## Try it:
Restate each of the lines given below, word for word.

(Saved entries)

(** On a list that is not empty the fences are added in place. *)
Lemma add_stop_words_in_place (h : store) (r : nat) :
  deref h r <> [] ->
  deref (add_stop_words h (Some r)) r = with_fences (deref h r).
Proof.
  intros Hne. assert (Hr := deref_in_range h r Hne).
  unfold add_stop_words, or_new_list.
  destruct (deref h r) as [|w ws] eqn:Hstop; [contradiction|].
  destruct (append_missing_same h r (fence ++ nl) Hr) as [H1 Hlen].
  destruct (append_missing_same (append_missing h r (fence ++ nl)) r (nl ++ fence))
    as [H2 _]; [now rewrite Hlen|].
  rewrite H2, H1, Hstop. reflexivity.
Qed.

(** On an empty list they go to a new list, and the list stays empty. *)
Lemma add_stop_words_elsewhere (h : store) (r : nat) :
  (r < List.length h)%nat ->
  deref h r = [] ->
  deref (add_stop_words h (Some r)) r = [].
Proof.
  intros Hr Hempty. unfold add_stop_words, or_new_list, alloc. rewrite Hempty.
  rewrite !append_missing_other by lia.
  unfold deref. rewrite app_nth1 by exact Hr. exact Hempty.
Qed.

(** The prompt a transform makes does not depend on the stop list. *)
Definition transformed_prompt (mode : LLMMode) (prompt_messages : list PromptMessage)
    (response_format : string) : result (list PromptMessage) :=
  match mode with
  | CHAT => snd (_transform_chat_json_prompts prompt_messages None response_format [])
  | COMPLETION =>
      snd (_transform_completion_json_prompts prompt_messages None response_format [])
  end.

Lemma wrapper_block_mode (model : string) (creds : credentials)
    (prompt_messages : list PromptMessage) (model_parameters : Py.dict json)
    (tools : option (list PromptMessageTool.t)) (stop : option nat)
    (stream : bool) (user : option string) (h : store) (log : list client_call)
    (base : string) (mode : LLMMode) (response_format : string) :
  base_model_of model = Ok base ->
  get_model_mode base (Some creds) = Ok mode ->
  block_format model_parameters = Some response_format ->
  _code_block_mode_wrapper model creds prompt_messages model_parameters tools stop
    stream user h log
  = (add_stop_words (fst (or_new_list h stop)) (Some (snd (or_new_list h stop))),
     match transformed_prompt mode prompt_messages response_format with
     | Raise e => (log, Raise e)
     | Ok transformed =>
         _invoke model creds transformed (Py.del "response_format" model_parameters)
           tools
           (Some (deref (add_stop_words (fst (or_new_list h stop))
                           (Some (snd (or_new_list h stop))))
                    (snd (or_new_list h stop))))
           stream user log
     end).
Proof.
  intros Hbase Hmode Hformat. unfold _code_block_mode_wrapper.
  rewrite Hbase, Hmode, Hformat.
  destruct (or_new_list h stop) as [h1 r]. cbn [fst snd].
  destruct mode; unfold transformed_prompt;
    [unfold _transform_chat_json_prompts | unfold _transform_completion_json_prompts];
    cbn [snd];
    match goal with
    | |- context [match ?t with Ok _ => _ | Raise _ => _ end] => destruct t
    end; reflexivity.
Qed.

(** X25.  In block mode the fences are stop words only when the caller gives
    a stop word of their own.  With a stop list that is not empty the
    invocation is made with that list and the fences it lacks, and the list of
    the caller is extended in place.  Without a stop list, or with an empty
    one, the fences are added to a list that is then dropped: the invocation
    is made with no stop word at all. *)
Theorem block_mode_fences_need_a_caller_stop_word (model : string) (creds : credentials)
    (prompt_messages transformed : list PromptMessage) (model_parameters : Py.dict json)
    (tools : option (list PromptMessageTool.t)) (stop : option nat)
    (stream : bool) (user : option string) (h : store) (log : list client_call)
    (base : string) (mode : LLMMode) (response_format : string) :
  base_model_of model = Ok base ->
  get_model_mode base (Some creds) = Ok mode ->
  block_format model_parameters = Some response_format ->
  transformed_prompt mode prompt_messages response_format = Ok transformed ->
  (forall r,
      stop = Some r -> deref h r <> [] ->
      snd (_code_block_mode_wrapper model creds prompt_messages model_parameters tools
             stop stream user h log)
      = _invoke model creds transformed (Py.del "response_format" model_parameters)
          tools (Some (with_fences (deref h r))) stream user log
      /\ deref (fst (_code_block_mode_wrapper model creds prompt_messages
                       model_parameters tools stop stream user h log)) r
         = with_fences (deref h r))
  /\ (stop = None \/ (exists r, stop = Some r /\ deref h r = []) ->
      snd (_code_block_mode_wrapper model creds prompt_messages model_parameters tools
             stop stream user h log)
      = _invoke model creds transformed (Py.del "response_format" model_parameters)
          tools (Some []) stream user log).
Proof.
  intros Hbase Hmode Hformat Hprompt.
  rewrite (wrapper_block_mode _ _ _ _ _ _ _ _ _ _ _ _ _ Hbase Hmode Hformat), Hprompt.
  cbn [fst snd]. split.
  - intros r -> Hne. unfold or_new_list at 1 2 3 4 5.
    destruct (deref h r) as [|w ws] eqn:Hstop; [contradiction|]. cbn [fst snd].
    rewrite add_stop_words_in_place, Hstop by (rewrite Hstop; discriminate).
    split; reflexivity.
  - intros Hnone.
    assert (Hnew : or_new_list h stop = alloc h []).
    { destruct Hnone as [->|[r [-> Hempty]]]; [reflexivity|].
      unfold or_new_list. now rewrite Hempty. }
    rewrite Hnew. unfold alloc. cbn [fst snd].
    rewrite add_stop_words_elsewhere; [reflexivity | | apply deref_alloc].
    rewrite length_app. simpl. lia.
Qed.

## Task response:
(** On a list that is not empty the fences are added in place. *)
Lemma add_stop_words_in_place (h : store) (r : nat) :
  deref h r <> [] ->
  deref (add_stop_words h (Some r)) r = with_fences (deref h r).
Proof.
  intros Hne. assert (Hr := deref_in_range h r Hne).
  unfold add_stop_words, or_new_list.
  destruct (deref h r) as [|w ws] eqn:Hstop; [contradiction|].
  destruct (append_missing_same h r (fence ++ nl) Hr) as [H1 Hlen].
  destruct (append_missing_same (append_missing h r (fence ++ nl)) r (nl ++ fence))
    as [H2 _]; [now rewrite Hlen|].
  rewrite H2, H1, Hstop. reflexivity.
Qed.

(** On an empty list they go to a new list, and the list stays empty. *)
Lemma add_stop_words_elsewhere (h : store) (r : nat) :
  (r < List.length h)%nat ->
  deref h r = [] ->
  deref (add_stop_words h (Some r)) r = [].
Proof.
  intros Hr Hempty. unfold add_stop_words, or_new_list, alloc. rewrite Hempty.
  rewrite !append_missing_other by lia.
  unfold deref. rewrite app_nth1 by exact Hr. exact Hempty.
Qed.

(** The prompt a transform makes does not depend on the stop list. *)
Definition transformed_prompt (mode : LLMMode) (prompt_messages : list PromptMessage)
    (response_format : string) : result (list PromptMessage) :=
  match mode with
  | CHAT => snd (_transform_chat_json_prompts prompt_messages None response_format [])
  | COMPLETION =>
      snd (_transform_completion_json_prompts prompt_messages None response_format [])
  end.

Lemma wrapper_block_mode (model : string) (creds : credentials)
    (prompt_messages : list PromptMessage) (model_parameters : Py.dict json)
    (tools : option (list PromptMessageTool.t)) (stop : option nat)
    (stream : bool) (user : option string) (h : store) (log : list client_call)
    (base : string) (mode : LLMMode) (response_format : string) :
  base_model_of model = Ok base ->
  get_model_mode base (Some creds) = Ok mode ->
  block_format model_parameters = Some response_format ->
  _code_block_mode_wrapper model creds prompt_messages model_parameters tools stop
    stream user h log
  = (add_stop_words (fst (or_new_list h stop)) (Some (snd (or_new_list h stop))),
     match transformed_prompt mode prompt_messages response_format with
     | Raise e => (log, Raise e)
     | Ok transformed =>
         _invoke model creds transformed (Py.del "response_format" model_parameters)
           tools
           (Some (deref (add_stop_words (fst (or_new_list h stop))
                           (Some (snd (or_new_list h stop))))
                    (snd (or_new_list h stop))))
           stream user log
     end).
Proof.
  intros Hbase Hmode Hformat. unfold _code_block_mode_wrapper.
  rewrite Hbase, Hmode, Hformat.
  destruct (or_new_list h stop) as [h1 r]. cbn [fst snd].
  destruct mode; unfold transformed_prompt;
    [unfold _transform_chat_json_prompts | unfold _transform_completion_json_prompts];
    cbn [snd];
    match goal with
    | |- context [match ?t with Ok _ => _ | Raise _ => _ end] => destruct t
    end; reflexivity.
Qed.

(** X25.  In block mode the fences are stop words only when the caller gives
    a stop word of their own.  With a stop list that is not empty the
    invocation is made with that list and the fences it lacks, and the list of
    the caller is extended in place.  Without a stop list, or with an empty
    one, the fences are added to a list that is then dropped: the invocation
    is made with no stop word at all. *)
Theorem block_mode_fences_need_a_caller_stop_word (model : string) (creds : credentials)
    (prompt_messages transformed : list PromptMessage) (model_parameters : Py.dict json)
    (tools : option (list PromptMessageTool.t)) (stop : option nat)
    (stream : bool) (user : option string) (h : store) (log : list client_call)
    (base : string) (mode : LLMMode) (response_format : string) :
  base_model_of model = Ok base ->
  get_model_mode base (Some creds) = Ok mode ->
  block_format model_parameters = Some response_format ->
  transformed_prompt mode prompt_messages response_format = Ok transformed ->
  (forall r,
      stop = Some r -> deref h r <> [] ->
      snd (_code_block_mode_wrapper model creds prompt_messages model_parameters tools
             stop stream user h log)
      = _invoke model creds transformed (Py.del "response_format" model_parameters)
          tools (Some (with_fences (deref h r))) stream user log
      /\ deref (fst (_code_block_mode_wrapper model creds prompt_messages
                       model_parameters tools stop stream user h log)) r
         = with_fences (deref h r))
  /\ (stop = None \/ (exists r, stop = Some r /\ deref h r = []) ->
      snd (_code_block_mode_wrapper model creds prompt_messages model_parameters tools
             stop stream user h log)
      = _invoke model creds transformed (Py.del "response_format" model_parameters)
          tools (Some []) stream user log).
Proof.
  intros Hbase Hmode Hformat Hprompt.
  rewrite (wrapper_block_mode _ _ _ _ _ _ _ _ _ _ _ _ _ Hbase Hmode Hformat), Hprompt.
  cbn [fst snd]. split.
  - intros r -> Hne. unfold or_new_list at 1 2 3 4 5.
    destruct (deref h r) as [|w ws] eqn:Hstop; [contradiction|]. cbn [fst snd].
    rewrite add_stop_words_in_place, Hstop by (rewrite Hstop; discriminate).
    split; reflexivity.
  - intros Hnone.
    assert (Hnew : or_new_list h stop = alloc h []).
    { destruct Hnone as [->|[r [-> Hempty]]]; [reflexivity|].
      unfold or_new_list. now rewrite Hempty. }
    rewrite Hnew. unfold alloc. cbn [fst snd].
    rewrite add_stop_words_elsewhere; [reflexivity | | apply deref_alloc].
    rewrite length_app. simpl. lia.
Qed.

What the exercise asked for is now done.